Overall, by 2015, the latest year data was available, the U.S. has not yet met breast or colorectal cancer screening targets set by the CDC, except for groups with the highest educational attainment. Lung cancer screenings for people at risk remained low.
It sounds simple, but two of the best ways for doctors to improve cancer screening rates is by recommending it to patients and sending frequent reminders.
“That’s an important piece for providers to recognize. It’s really powerful, our ability as providers to talk to patients about cancer screenings,” said Dr. Laura Makaroff, senior vice president of prevention and early detection at the American Cancer Society.
Calling or emailing patients can be helpful. And having reminders in electronic health records and population management tools can prompt providers as well.
Some practices haven’t seen screenings return to pre-pandemic levels, fueling worries that patients could be diagnosed at later stages when cancer is harder to treat.
Screenings are still down about 30% compared with pre-pandemic levels at City of Hope of Orange County, said president Annette Walker.
The organization is using public service announcements, radio and digital ads to encourage people to come back in.
“The reason cancer centers are so worried is we know that COVID didn’t stop cancer. People are still getting cancer at the same rates,” she said. “We try to get out there and advocate to people to get your screening, but it’s still not back to normal.”
She said practices should consider extending their hours or opening on weekends to increase access for people who can’t come in during the day on weekdays.

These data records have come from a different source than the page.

(** * clientsidetrim: injection of client-side-buffer deletions into a trace

    Shallow embedding of [src/tool/clientsidetrim.cpp] (patrace).  The tool
    reads a trace twice: the first traversal only harvests the per-thread
    "last use" table of client-side buffers, the second one copies every
    call to the output file and appends a [glDeleteClientSideBuffer] call
    right after each call that is the last use of a buffer.

    The program is modelled as a function from its command line and the
    behaviour of the files it touches to the sequence of observable
    effects it performs, together with the way the process ends. *)

From Stdlib Require Import ZArith NArith QArith Ascii String.
From stdpp Require Import gmap strings list fin_maps.

Open Scope string_scope.
Open Scope list_scope.
Open Scope Z_scope.

(** ** Data model *)

(** [common::ValueTM].  The tool itself only ever builds integer values
    ([new common::ValueTM(int)]); values of any other kind reach it from the
    trace and are passed along untouched.  Such a value is kept as its size
    in bytes and its content, the bytes read as one number. *)
Inductive ValueTM : Type :=
| Int_Type (i : Z)
| Opaque_Type (size : N) (content : N).

(** [common::CallTM]: the fields the tool reads or writes. *)
Record CallTM : Type := {
  mCallName : string;
  mCallNo : Z;
  mTid : Z;
  mArgs : list ValueTM
}.

(** [common::CallTM deletion(name)]: a call built from its name alone.  The
    fields not given to the constructor are left at zero. *)
Definition CallTM_new (name : string) : CallTM :=
  {| mCallName := name; mCallNo := 0; mTid := 0; mArgs := [] |}.

Definition push_back_arg (c : CallTM) (v : ValueTM) : CallTM :=
  {| mCallName := mCallName c; mCallNo := mCallNo c; mTid := mTid c;
     mArgs := mArgs c ++ [v] |}.

Definition set_mTid (c : CallTM) (tid : Z) : CallTM :=
  {| mCallName := mCallName c; mCallNo := mCallNo c; mTid := tid;
     mArgs := mArgs c |}.

(** A [Json::Value], seen as its list of members; a default-constructed
    value ([Json::Value info;]) has none. *)
Definition JsonValue : Type := list (string * string).

Definition Json_default : JsonValue := [].

(** One entry of the conversion history kept in a trace header. *)
Record ConversionEntry : Type := {
  operation : string;
  source : string;
  info : JsonValue
}.

(** The trace header: the members the tool never looks at, and the
    conversion history. *)
Record Header : Type := {
  members : JsonValue;
  conversions : list ConversionEntry
}.

(** Modelled from the spec: [addConversionEntry] of [tool/utils.hpp], which
    is not among the sources at hand.  It appends one conversion-history
    entry, made of the operation name, the source file name and the info
    value, to the header and leaves everything else as it is. *)
Definition addConversionEntry (header : Header) (type source_name : string)
    (info_value : JsonValue) : Header :=
  {| members := members header;
     conversions := conversions header ++
       [ {| operation := type; source := source_name; info := info_value |} ] |}.

(** [ParseInterface]: the two settings the tool may change before opening.
    [None] stands for "left as the constructor set it"; the class is
    declared in [tool/parse_interface.h]. *)
Record ParseInterface : Type := {
  ctor_arg : bool;
  quickMode : option bool;
  screenshots : option bool
}.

“It may be more helpful to look differently at how we’re providing our services to some of these communities,” she said.
The CDC also recommends providing rides to and from appointments, offering mobile mammography vans or pick-up locations for stool samples, helping with childcare, offering translation services and assigning staff to helping patients identify and overcome barriers to screening.
The pandemic may have helped change the conversation around accessibility, with eventually more screenings moving into the home, experts say.
“One of the things we learned during the pandemic was how to make screening more accessible and more pandemic-proof,” said Phil Castle, director of the National Cancer Institute’s Division of Cancer Prevention.
The Food and Drug Administration is working with companies on at-home screening kits for cervical cancer.
“We need to consider other ways to screen people that doesn’t require a clinic,” Castle said.
For example, one study shows that sending take-at-home tests for colorectal cancer to patients helped increase screenings by more than 1,000 % when compared with a control group that only received a text message reminder about scheduling an in-person screening, according to a study published in February in the Journal of General Internal Medicine.
Researchers sent the tests to patients overdue for testing at a community health center that predominantly serves people of color.
Still, some factors determining whether patients get cancer screenings are out of a physician’s control.
Shortages of primary-care doctors and lack of insurance coverage are significant barriers to accessing screenings, experts say.
“We have much more to do on the policy side to build a system of care that supports all these best practices and allows providers to be able to provide the best care at the right time in the right place for all patients,” said the American Cancer Society’s Makaroff.